Congratulations to Chelsea and Roman Abramovich on completing the set of club trophies on the Russian's watch with victory in the Club World Cup.
It is a fantastic achievement.
But let's not forget it is an achievement which has come at a cost of roughly £5billion, a sum that has done as much to overheat and distort the global football market as any other.
In the National League, the fifth tier of English football, I know of a team paying £7,000 a week to a player in order to 'compete'.
That's £6,900 more than the net salary I was earning in the same division with Stafford Rangers 33 years ago.
Now, before Chelsea fans get the hump, this isn't about their football club.
Abramovich could have bought Liverpool, Manchester United, whoever, and I'd have said the same.
But when such as the Blues owner comes in and quadruples wages and fees, then the simple logic is that the clubs they are competing with have to follow.
It's not just a case that when United, Liverpool, Manchester City or, most recently, Newcastle sell out that Aston Villa and Leeds have to follow, however.
It's that those clubs getting relegated and say, 'Right, we have the parachute money but that is to be able to cover wages and we'll gamble to get promoted again by not just keeping wages high but buying the better players from the Championship and League One as well'.
Then on it goes until it ends up with a non-League player earning £364,000 a year.
When NTL pumped fortunes into ITV Digital in the early Noughties, and started to pay ridiculous money for Championship, League One and League Two football before going bankrupt, it was the norm in League Two for players to earn between £3,000 and £7,000 a week all because they had to chase whoever was at the top.
And more recently it has come from a situation in which one club can so outspend others that everyone else has to find a sugar daddy, which inevitably invites some dubious characters into our game.

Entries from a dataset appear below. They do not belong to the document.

(** X5.  In binary64, with any [np.log2] that is exact at 1, positive
    above 1, at most 64 up to 2^63 and order-preserving: when the sizes
    lie between 1 and 2^63 and increase strictly from row to row, every
    element of the expected growth-rate series compares [>= 1] as a
    double (+infinity when the earlier size is 1).  No rounding of the
    two products or of the quotient brings it below 1. *)
Theorem expected_growth_at_least_1_binary64 :
  forall (log2 : float -> float) (t : BenchmarkTable float),
    Binary64.log2_spec log2 ->
    Binary64.increasing_sizes (map size t) ->
    exists er : Series float,
      theoretical_ratios (LF := Binary64.with_log2 log2) (to_frame t) = Ok er /\
      List.length er = (List.length t - 1)%nat /\
      Forall (fun x => (1 <=? x)%float = true) er.
Proof.
  intros log2 t L [Hok Hinc].
  rewrite (theoretical_ratios_eq (LF := Binary64.with_log2 log2)).
  eexists. split; [reflexivity|].
  split; [now rewrite length_map, length_seq|].
  apply Forall_forall. intros x Hin.
  apply in_map_iff in Hin. destruct Hin as (i & <- & Hi). apply in_seq in Hi.
  destruct i as [|i]; [lia|].
  unfold growth_ratio_at. replace (S i - 1)%nat with i by lia.
  rewrite length_map in Hinc. rewrite Forall_forall in Hok.
  apply (growth_ratio_ge_one_b64 log2 _ _ L).
  - apply Hok, nth_In. rewrite length_map. lia.
  - apply Hok, nth_In. rewrite length_map. lia.
  - apply Hinc. lia.
Qed.

Lemma expected_growth_at_least_1_binary64_witness :
  exists er : Series float,
    theoretical_ratios (LF := Binary64.with_log2 Binary64.log2_ceil)
      (to_frame Binary64.scenario) = Ok er /\
    List.length er = 1%nat /\
    Forall (fun x => (1 <=? x)%float = true) er.
Proof.
  apply (expected_growth_at_least_1_binary64 Binary64.log2_ceil Binary64.scenario).
  - exact log2_ceil_spec.
  - split.
    + repeat constructor.
    + intros [|[|i]] Hi; cbn in Hi; try lia. reflexivity.
Defined.

(** X6.  In binary64, wherever the total time of a row is positive and
    finite and the next row's total time is at least as large, the entry
    of the actual growth-rate series for that step compares [>= 1] as a
    double: the point lies on or above the reference line y = 1. *)
Theorem actual_growth_on_or_above_reference_binary64 :
  forall (t : BenchmarkTable float) (i : nat),
    let total := map total_time_ms t in
    (S i < List.length t)%nat ->
    Binary64.finite_pos (nth i total nan) = true ->
    Binary64.finite_pos (nth (S i) total nan) = true ->
    (nth i total nan <=? nth (S i) total nan)%float = true ->
    exists tr : Series float,
      time_ratios (to_frame t) = Ok tr /\
      List.length tr = (List.length t - 1)%nat /\
      (1 <=? nth i tr nan)%float = true.
Proof.
  intros t i total Hi F1 F2 Hle.
  destruct (growth_series_at (LF := Binary64.with_log2 Binary64.log2_pow2)
              t (S i) ltac:(lia))
    as (tr & _ & Htr & _ & Hlen & _ & Hnth & _).
  cbv zeta in Hnth. replace (S i - 1)%nat with i in Hnth by lia.
  fold total in Hnth.
  exists tr. split; [exact Htr|]. split; [exact Hlen|].
  rewrite Hnth. apply b64_div_ge_one; [exact F1|exact F2|].
  apply Z.leb_le. rewrite <- leb_fkey; [exact Hle| |].
  - now apply finite_nonneg_nonneg, finite_pos_finite_nonneg.
  - now apply finite_nonneg_nonneg, finite_pos_finite_nonneg.
Qed.

Lemma actual_growth_on_or_above_reference_witness :
  exists tr : Series float,
    time_ratios (to_frame Binary64.scenario) = Ok tr /\
    List.length tr = 1%nat /\
    (1 <=? nth 0 tr nan)%float = true.
Proof.
  apply (actual_growth_on_or_above_reference_binary64 Binary64.scenario 0).
  - cbn. lia.
  - reflexivity.
  - reflexivity.
  - reflexivity.
Defined.

(** ** binary64: the theoretical search curve *)

Section SearchCurve64.

Import Binary64.
Local Open Scope Z_scope.
Local Open Scope float_scope.

Lemma size_one_or_above (s : float) :
  size_ok s = true -> s = 1 \/ (1 <? s) = true.
Proof.
  intros H. pose proof (size_ok_finite_pos s H) as Fs.
  pose proof (nonneg_of_finite_pos s Fs) as Ns.
  unfold size_ok in H. apply andb_prop in H. destruct H as [H1 _].
  destruct (1 <? s) eqn:Hgt; [now right|left].
  rewrite leb_fkey in H1 by (try reflexivity; assumption).
  rewrite ltb_fkey in Hgt by (try reflexivity; assumption).
  apply Z.leb_le in H1. apply Z.ltb_ge in Hgt.
  apply fkey_inj_finite_pos; [exact Fs|reflexivity|lia].
Qed.

Lemma log2_finite_nonneg (log2 : float -> float) (s : float) :
  log2_spec log2 -> size_ok s = true -> finite_nonneg (log2 s) = true.
Proof.
  intros L H. destruct (size_one_or_above s H) as [->|Hgt].
  - now rewrite (log2_at_one log2 L).
  - now apply finite_pos_finite_nonneg, (nlogn_finite_pos log2 s L H Hgt).
Qed.

Lemma sizes_nondecreasing (sizes : list float) (i j : nat) :
  increasing_sizes sizes -> (i <= j < List.length sizes)%nat ->
  (nth i sizes PrimFloat.nan <=? nth j sizes PrimFloat.nan) = true.
Proof.
  intros [Hok Hinc]. rewrite Forall_forall in Hok.
  assert (N : forall k, (k < List.length sizes)%nat ->
                nonneg (nth k sizes PrimFloat.nan) = true).
  { intros k Hk. apply nonneg_of_finite_pos, size_ok_finite_pos, Hok.
    now apply nth_In. }
  induction j as [|j IH]; intros Hij.
  - replace i with 0%nat by lia.
    rewrite leb_fkey by (apply N; lia). apply Z.leb_le. lia.
  - destruct (Nat.eq_dec i (S j)) as [->|Hne].
    + rewrite leb_fkey by (apply N; lia). apply Z.leb_le. lia.
    + specialize (IH ltac:(lia)). specialize (Hinc j ltac:(lia)).
      rewrite leb_fkey in * by (apply N; lia).
      rewrite ltb_fkey in Hinc by (apply N; lia).
      apply Z.leb_le in IH. apply Z.ltb_lt in Hinc. apply Z.leb_le. lia.
Qed.

(** Scaling the logarithms of two ordered sizes by the same non-negative
    finite factor keeps their order. *)
Lemma scaled_log2_mono (log2 : float -> float) (s1 s2 c : float) :
  log2_spec log2 -> size_ok s1 = true -> size_ok s2 = true ->
  (s1 <=? s2) = true -> finite_nonneg c = true ->
  (log2 s1 * c <=? log2 s2 * c) = true.
Proof.
  intros L H1 H2 Hle Hc.
  pose proof (log2_finite_nonneg log2 s1 L H1) as F1.
  pose proof (log2_finite_nonneg log2 s2 L H2) as F2.
  rewrite leb_fkey by (now apply b64_mul_nonneg). apply Z.leb_le.
  apply b64_mul_mono_l; try assumption.
  apply Z.leb_le. rewrite <- leb_fkey by (now apply finite_nonneg_nonneg).
  unfold size_ok in H1, H2.
  apply andb_prop in H1. apply andb_prop in H2.
  now apply (log2_monotone log2 L).
Qed.

End SearchCurve64.

(** X7.  In binary64, with any [np.log2] that meets [log2_spec]: when
    the sizes lie between 1 and 2^63 and increase strictly, and the scale
    factor (search_time[last] / 1000) / log2(size[last]) is a
    non-negative finite double, the theoretical search-time curve never
    decreases from a row to a later one: the rounding of the products
    does not invert their order. *)
Theorem search_curve_nondecreasing_binary64 :
  forall (log2 : float -> float) (t' : BenchmarkTable float)
         (r_last : BenchmarkRow float),
    let t := t' ++ [r_last] in
    let scale := fdiv (fdiv (search_time_ns r_last) (of_Z 1000))
                      (log2 (size r_last)) in
    Binary64.log2_spec log2 ->
    Binary64.increasing_sizes (map size t) ->
    Binary64.finite_nonneg scale = true ->
    exists th : Series float,
      theoretical_logn (LF := Binary64.with_log2 log2) (to_frame t) = Ok th /\
      List.length th = List.length t /\
      forall i j : nat, (i <= j < List.length t)%nat ->
        (nth i th nan <=? nth j th nan)%float = true.
Proof.
  intros log2 t' r_last t scale L Hinc Hc.
  unfold t. rewrite (theoretical_logn_eq (LF := Binary64.with_log2 log2)).
  fold t. eexists. split; [reflexivity|]. split; [apply length_map|].
  intros i j Hij.
  set (f := fun r : BenchmarkRow float =>
              fmul (np_log2 (Log2 := Binary64.with_log2 log2) (size r))
                   (fdiv (fdiv (search_time_ns r_last) (of_Z 1000))
                         (np_log2 (Log2 := Binary64.with_log2 log2) (size r_last)))).
  rewrite (nth_indep (map f t) nan (f r_last)), (nth_indep (map f t) nan (f r_last))
    by (rewrite length_map; lia).
  rewrite !(map_nth f). unfold f. cbn [np_log2 Binary64.with_log2].
  fold scale. cbn [fmul Binary64.arith].
  pose proof (sizes_nondecreasing (map size t) i j Hinc
                ltac:(rewrite length_map; lia)) as Hle.
  rewrite !(nth_indep (map size t) PrimFloat.nan (size r_last)) in Hle
    by (rewrite length_map; lia).
  rewrite !(map_nth size) in Hle.
  destruct Hinc as [Hok _]. rewrite Forall_forall in Hok.
  apply scaled_log2_mono; try assumption.
  - apply Hok, in_map, nth_In. lia.
  - apply Hok, in_map, nth_In. lia.
Qed.

Lemma search_curve_nondecreasing_witness :
  exists th : Series float,
    theoretical_logn (LF := Binary64.with_log2 Binary64.log2_ceil)
      (to_frame Binary64.scenario) = Ok th /\
    (nth 0 th nan <=? nth 1 th nan)%float = true.
Proof.
  destruct (search_curve_nondecreasing_binary64 Binary64.log2_ceil
              [mkRow 1000 1.0 0.5 1.5 2000 9965.784284662087]%float
              (mkRow 2000 2.2 1.0 3.2 2100 21931.568569324176)%float)
    as (th & E & _ & H).
  - exact log2_ceil_spec.
  - split.
    + repeat constructor.
    + intros [|[|i]] Hi; cbn in Hi; try lia. reflexivity.
  - reflexivity.
  - exists th. split; [exact E|]. apply H. cbn. lia.
Defined.

(** ** What can stop the driver *)

Section FailureModes.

Money then trickles down and becomes the norm to the point where I've heard of assistant-managers at smaller Premier League clubs earning several million pounds a season.
Not all clubs can find sugar daddies, of course, and that leads to Premier League CEOs Richard Scudamore and Richard Masters having to find more ways to keep the supply of cash getting higher.
That in turn creates a super-corporate culture in which someone such as me is given a 20-minute slot to interview a former team-mate — I'm speaking to Jamie Carragher for French TV on Wednesday — in amongst a host of other broadcasters.
That makes things really impersonal between clubs and the local and national press, and even more so between clubs and supporters, who are still the most important people at any club.
These are unintended consequences for Abramovich and Chelsea, of course, and Blues fans won't care that a club in the National League is paying £7,000 a week.
But the wages and fees Abramovich helped to overheat have seen clubs go bust chasing the dream and your average fan priced out of the game, and that is not so much something to be proud of.